The 68-year-old client scheduled for intestinal surgery does not have clear fecal contents after three (3) tap water enemas. Which intervention should the nurse implement first?
- A. Notify the surgeon of the client's status.
- B. Continue giving enemas until clear.
- C. Increase the client's IV fluid rate.
- D. Obtain STAT serum electrolytes.
Correct Answer: A
Rationale: Notifying the surgeon ensures guidance on proceeding, as unclear returns may indicate obstruction or inadequate prep, risking complications. More enemas, IV fluids, or electrolytes are secondary.
The unlicensed assistive personnel (UAP) reports the vital signs for a first-day postoperative client as T 100.8°F, P 80, R 24, and BP 148/80. Which intervention would be most appropriate for the nurse to implement?
- A. Administer the antibiotic earlier than scheduled.
- B. Change the dressing over the wound.
- C. Have the client turn, cough, and deep breathe every two (2) hours.
- D. Encourage the client to ambulate in the hall.
Correct Answer: C
Rationale: A low-grade fever (100.8°F) and tachypnea (R 24) suggest atelectasis; turning, coughing, and deep breathing prevent respiratory complications. Antibiotics, dressing changes, and ambulation are secondary.

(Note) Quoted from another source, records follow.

(* ===== verification/_CoqProject ===== *)
-Q . S2P
Prelude.v
PySort.v
Tensor.v
HeadConfig.v
VisiblePlan.v
Storage.v
PageTable.v
SegPaged.v
Scalars.v
Attention.v
OfflineCache.v
PerHeadStorage.v
PdTransfer.v
MaskPlan.v
CachePolicy.v
SparseFFN.v
Allocator.v
RadixKey.v
RadixCache.v
RadixOps.v
RadixSpec.v
ReqPool.v
ReqCache.v
KvSystem.v
SchedulePolicy.v
PrefillAdder.v
Sampling.v
DecodeBatch.v
Scheduler.v
InvariantChecker.v
Streamer.v
Detokenizer.v
TokenizerManager.v
(** Two loops whose bodies agree on the states that satisfy an invariant. *)
Lemma foldM_ext_inv {A S} (I : S → Prop) (f g : S → A → result S) l s :
  I s → (∀ s x, I s → x ∈ l → f s x = g s x) →
  (∀ s x s', I s → x ∈ l → g s x = Ok s' → I s') → foldM f l s = foldM g l s.
Proof.
  revert s. induction l as [|x l IH]; simpl; intros s HI Hfg Hp; [done|].
  rewrite (Hfg s x) by (done || left). destruct (g s x) as [s'|] eqn:E; run_bind; [|done].
  apply IH.
  - eapply Hp; [exact HI|left|exact E].
  - intros. apply Hfg; [done|by right].
  - intros s0 y s1 ? ? ?. eapply Hp; [done|by right|done].
Qed.

Lemma traverse_ext {A B} (f g : A → result B) (l : list A) :
  (∀ x, x ∈ l → f x = g x) → traverse f l = traverse g l.
Proof.
  induction l as [|x l IH]; intros Hfg; [done|]. simpl.
  rewrite (Hfg x) by left. rewrite IH by (intros; apply Hfg; by right). done.
Qed.

Lemma traverse_app {A B} (f : A → result B) (l1 l2 : list A) r1 r2 :
  traverse f l1 = Ok r1 → traverse f l2 = Ok r2 → traverse f (l1 ++ l2) = Ok (r1 ++ r2).
Proof. rewrite !traverse_Ok. apply Forall2_app. Qed.

Lemma traverse_fmap {A B C} (f : B → result C) (h : A → B) l :
  traverse f (h <$> l) = traverse (fun x => f (h x)) l.
Proof. induction l as [|x l IH]; [done|]. rewrite fmap_cons. simpl. by rewrite IH. Qed.

(** Ordered dictionaries under a map on values. *)
Lemma od_get_fmap {K V W} `{EqDecision K} (h : V → W) (k : K) (d : odict K V) :
  od_get k (prod_map id h <$> d) = h <$> od_get k d.
Proof.
  induction d as [|[k' v'] d IH]; simpl; [done|]. unfold id. by case_decide.
Qed.

Lemma od_set_fmap {K V W} `{EqDecision K} (h : V → W) (k : K) v (d : odict K V) :
  prod_map id h <$> od_set k v d = od_set k (h v) (prod_map id h <$> d).
Proof.
  induction d as [|[k' v'] d IH]; simpl; [done|]. unfold id at 2. simpl.
  case_decide; [done|]. by rewrite fmap_cons, IH.
Qed.

Lemma foldM_fmap {A B S} (f : S → B → result S) (g : A → B) l s :
  foldM f (g <$> l) s = foldM (fun s x => f s (g x)) l s.
Proof.
  revert s. induction l as [|x l IH]; intros s; [done|]. rewrite fmap_cons. cbn [foldM].
  destruct (f s (g x)); run_bind; [apply IH|done].
Qed.

Lemma foldM_concat {A S} (f : S → A → result S) (ls : list (list A)) s :
  foldM f (concat ls) s = foldM (fun s l => foldM f l s) ls s.
Proof.
  revert s. induction ls as [|l ls IH]; intros s; [done|]. cbn [concat foldM].
  rewrite foldM_app. destruct (foldM f l s); run_bind; [apply IH|done].
Qed.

Which violation of surgical asepsis would require immediate intervention by the circulating nurse?
- A. Surgical supplies were cleaned and sterilized prior to the case.

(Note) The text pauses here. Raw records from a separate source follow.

(* ===== verification/PySort.v ===== *)
(** Python's [list.sort(key=...)]: the order on keys as an interface, with the
    key types the scheduler uses as instances, and the stable sort with its
    specification (a permutation, in order, equal keys in their old order). *)

From S2P Require Import Prelude.
From Stdlib Require Import Ascii String.

Open Scope Z_scope.

(** * Keys *)

(** [k1 < k2] on sort keys. *)
Class PyOrd (K : Type) := py_lt : K → K → bool.
#[export] Hint Mode PyOrd ! : typeclass_instances.

(** A strict total order. *)
Class PyOrdLaws (K : Type) `{PyOrd K} := {
  py_lt_irrefl (a : K) : py_lt a a = false;
  py_lt_trans (a b c : K) : py_lt a b = true → py_lt b c = true → py_lt a c = true;
  py_lt_eq (a b : K) : py_lt a b = false → py_lt b a = false → a = b;
}.

#[export] Instance Z_ord : PyOrd Z := Z.ltb.
#[export] Instance Z_ord_laws : PyOrdLaws Z.
Proof. split; unfold py_lt, Z_ord; intros *; rewrite ?Z.ltb_lt, ?Z.ltb_ge; lia. Qed.

(** Integers and [float("inf")], written [None]. *)
#[export] Instance inf_ord : PyOrd (option Z) := fun a b =>
  match a, b with Some x, Some y => x <? y | Some _, None => true | None, _ => false end.
#[export] Instance inf_ord_laws : PyOrdLaws (option Z).
Proof.
  split; unfold py_lt, inf_ord.
  - intros [x|]; [apply Z.ltb_irrefl|done].
  - intros [x|] [y|] [z|]; try done. rewrite !Z.ltb_lt. lia.
  - intros [x|] [y|]; try done. rewrite !Z.ltb_ge. intros. f_equal. lia.
Qed.

(** Strings by code points. *)
#[export] Instance string_ord : PyOrd string := fun a b =>
  match String.compare a b with Lt => true | _ => false end.

Lemma ascii_compare_trans a b c : Ascii.compare a b = Lt → Ascii.compare b c = Lt → Ascii.compare a c = Lt.
Proof. unfold Ascii.compare. rewrite !N.compare_lt_iff. lia. Qed.

Lemma string_compare_trans a : ∀ b c, String.compare a b = Lt → String.compare b c = Lt → String.compare a c = Lt.
Proof.
  induction a as [|x a IH]; intros [|y b] [|z c]; simpl; try done.
  destruct (Ascii.compare x y) eqn:E1; try done; destruct (Ascii.compare y z) eqn:E2; try done; intros H1 H2.
  - apply Ascii.compare_eq_iff in E1 as ->. rewrite E2. by eapply IH.
  - apply Ascii.compare_eq_iff in E1 as ->. by rewrite E2.
  - apply Ascii.compare_eq_iff in E2 as ->. by rewrite E1.
  - by rewrite (ascii_compare_trans _ _ _ E1 E2).
Qed.

#[export] Instance string_ord_laws : PyOrdLaws string.
Proof.
  split; unfold py_lt, string_ord.
  - intros a. pose proof (String.compare_antisym a a) as E. by destruct (String.compare a a).
  - intros a b c. destruct (String.compare a b) eqn:E1; try done. destruct (String.compare b c) eqn:E2; try done.
    by rewrite (string_compare_trans _ _ _ E1 E2).
  - intros a b. destruct (String.compare a b) eqn:E1; try done.
    + intros _ _. by apply String.compare_eq_iff.
    + rewrite String.compare_antisym, E1. done.
Qed.

(** Tuples compare from the left. *)
#[export] Instance pair_ord {A B} `{PyOrd A, PyOrd B} : PyOrd (A * B) := fun a b =>
  py_lt a.1 b.1 || (negb (py_lt b.1 a.1) && py_lt a.2 b.2).
#[export] Instance pair_ord_laws {A B} `{PyOrdLaws A, PyOrdLaws B} : PyOrdLaws (A * B).
Proof.
  split; unfold py_lt, pair_ord.
  - intros [a b]. simpl. by rewrite !py_lt_irrefl.
  - intros [a b] [a' b'] [a'' b'']. simpl. rewrite !orb_true_iff, !andb_true_iff, !negb_true_iff.
    intros [H3|[H3 H4]] [H5|[H5 H6]].
    + left. by eapply py_lt_trans.
    + left. destruct (py_lt a a'') eqn:E; [done|].
      destruct (py_lt a' a'') eqn:E'; [by rewrite (py_lt_trans _ _ _ H3 E') in E|]. by rewrite (py_lt_eq _ _ E' H5), E in H3.
    + left. destruct (py_lt a a') eqn:E; [by eapply py_lt_trans|]. by rewrite (py_lt_eq _ _ E H3).
    + destruct (py_lt a a') eqn:E1.
      { destruct (py_lt a' a'') eqn:E2; [left; by eapply py_lt_trans|]. left. by rewrite <-(py_lt_eq _ _ E2 H5). }
      rewrite (py_lt_eq _ _ E1 H3). destruct (py_lt a' a'') eqn:E2; [by left|]. right. split; [done|by eapply py_lt_trans].
  - intros [a b] [a' b']. simpl. rewrite !orb_false_iff, !andb_false_iff, !negb_false_iff.
    intros [H3 H4] [H5 H6]. rewrite H3, H5 in *. f_equal; [by apply py_lt_eq|].
    apply py_lt_eq; [by destruct H4|by destruct H6].
Qed.

(** * The sort *)

Section sort.
Context {A K : Type} `{PyOrd K} (key : A → K).

(** [x] goes before the first element whose key is not smaller. *)
Fixpoint sort_insert (x : A) (l : list A) : list A :=
  match l with
  | [] => [x]
  | y :: l' => if py_lt (key y) (key x) then y :: sort_insert x l' else x :: l
  end.

Definition py_sort (l : list A) : list A := foldr sort_insert [] l.

(** In order: no later element has a smaller key. *)
Definition in_order (l : list A) : Prop := StronglySorted (fun x y => py_lt (key y) (key x) = false) l.

Context `{!PyOrdLaws K, !EqDecision K}.

Lemma sort_insert_perm x l : sort_insert x l ≡ₚ x :: l.
Proof.
  induction l as [|y l IH]; simpl; [done|]. destruct (py_lt _ _); [|done]. rewrite IH. apply Permutation_swap.
Qed.

Lemma py_sort_perm l : py_sort l ≡ₚ l.
Proof. induction l as [|x l IH]; simpl; [done|]. by rewrite sort_insert_perm, IH. Qed.

Lemma py_lt_ge_trans (a b c : K) : py_lt b a = false → py_lt c b = false → py_lt c a = false.
Proof.
  intros H1 H2. destruct (py_lt c a) eqn:E; [|done]. destruct (py_lt a b) eqn:E1.
  - by rewrite (py_lt_trans _ _ _ E E1) in H2.
  - by rewrite (py_lt_eq _ _ E1 H1), H2 in E.
Qed.

Lemma sort_insert_order x l : in_order l → in_order (sort_insert x l).
Proof.
  unfold in_order. induction 1 as [|y l Hs IH Hy]; simpl; [repeat constructor|]. destruct (py_lt (key y) (key x)) eqn:E.
  - constructor; [done|]. rewrite sort_insert_perm. constructor; [|done].
    destruct (py_lt (key x) (key y)) eqn:E'; [|done]. pose proof (py_lt_trans _ _ _ E E') as E2. by rewrite py_lt_irrefl in E2.
  - constructor; [by constructor|]. constructor; [done|]. eapply Forall_impl; [exact Hy|]. intros z Hz. simpl in Hz.
    by eapply py_lt_ge_trans.
Qed.

Lemma py_sort_order l : in_order (py_sort l).
Proof. induction l as [|x l IH]; simpl; [constructor|by apply sort_insert_order]. Qed.

Lemma sort_insert_stable x l k :
  filter (fun y => key y = k) (sort_insert x l) = filter (fun y => key y = k) (x :: l).
Proof.
  induction l as [|y l IH]; [done|]. simpl. destruct (py_lt (key y) (key x)) eqn:E; [|done].
  rewrite filter_cons, IH, !filter_cons. destruct (decide (key y = k)) as [<-|]; [|done].
  destruct (decide (key x = key y)) as [Hx|]; [|done]. by rewrite Hx, py_lt_irrefl in E.
Qed.

(** Elements with equal keys keep their order. *)
Lemma py_sort_stable l k : filter (fun y => key y = k) (py_sort l) = filter (fun y => key y = k) l.
Proof.
  induction l as [|x l IH]; [done|]. simpl. rewrite sort_insert_stable, !filter_cons, IH. done.
Qed.

(** What a caller of [list.sort] may rely on. *)
Definition sorted_by (l l' : list A) : Prop :=
  l' ≡ₚ l ∧ in_order l' ∧ ∀ k, filter (fun y => key y = k) l' = filter (fun y => key y = k) l.

Lemma py_sort_spec l : sorted_by l (py_sort l).
Proof. split; [apply py_sort_perm|]. split; [apply py_sort_order|apply py_sort_stable]. Qed.

End sort.

#[export] Hint Resolve py_sort_perm py_sort_spec : redknot.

- B. The circulating nurse is wearing a long-sleeved sterile gown.
- C. Masks covering the mouth and nose are being worn by the surgical team.
- D. The scrub nurse setting up the sterile field is wearing artificial nails.
Correct Answer: D
Rationale: Artificial nails harbor bacteria, violating asepsis and risking infection, requiring immediate intervention. Sterilized supplies, masks, and long-sleeved gowns (if non-sterile role) are appropriate.
Which statement should the nurse identify as the expected outcome for a client experiencing acute pain?
- A. The client will have decreased use of medication.
- B. The client will participate in self-care activities.
- C. The client will use relaxation techniques.
- D. The client will repeat instructions about medications.
Correct Answer: B
Rationale: Participating in self-care indicates effective pain control, enabling function, the primary outcome. Medication reduction, relaxation, and instruction repetition are secondary.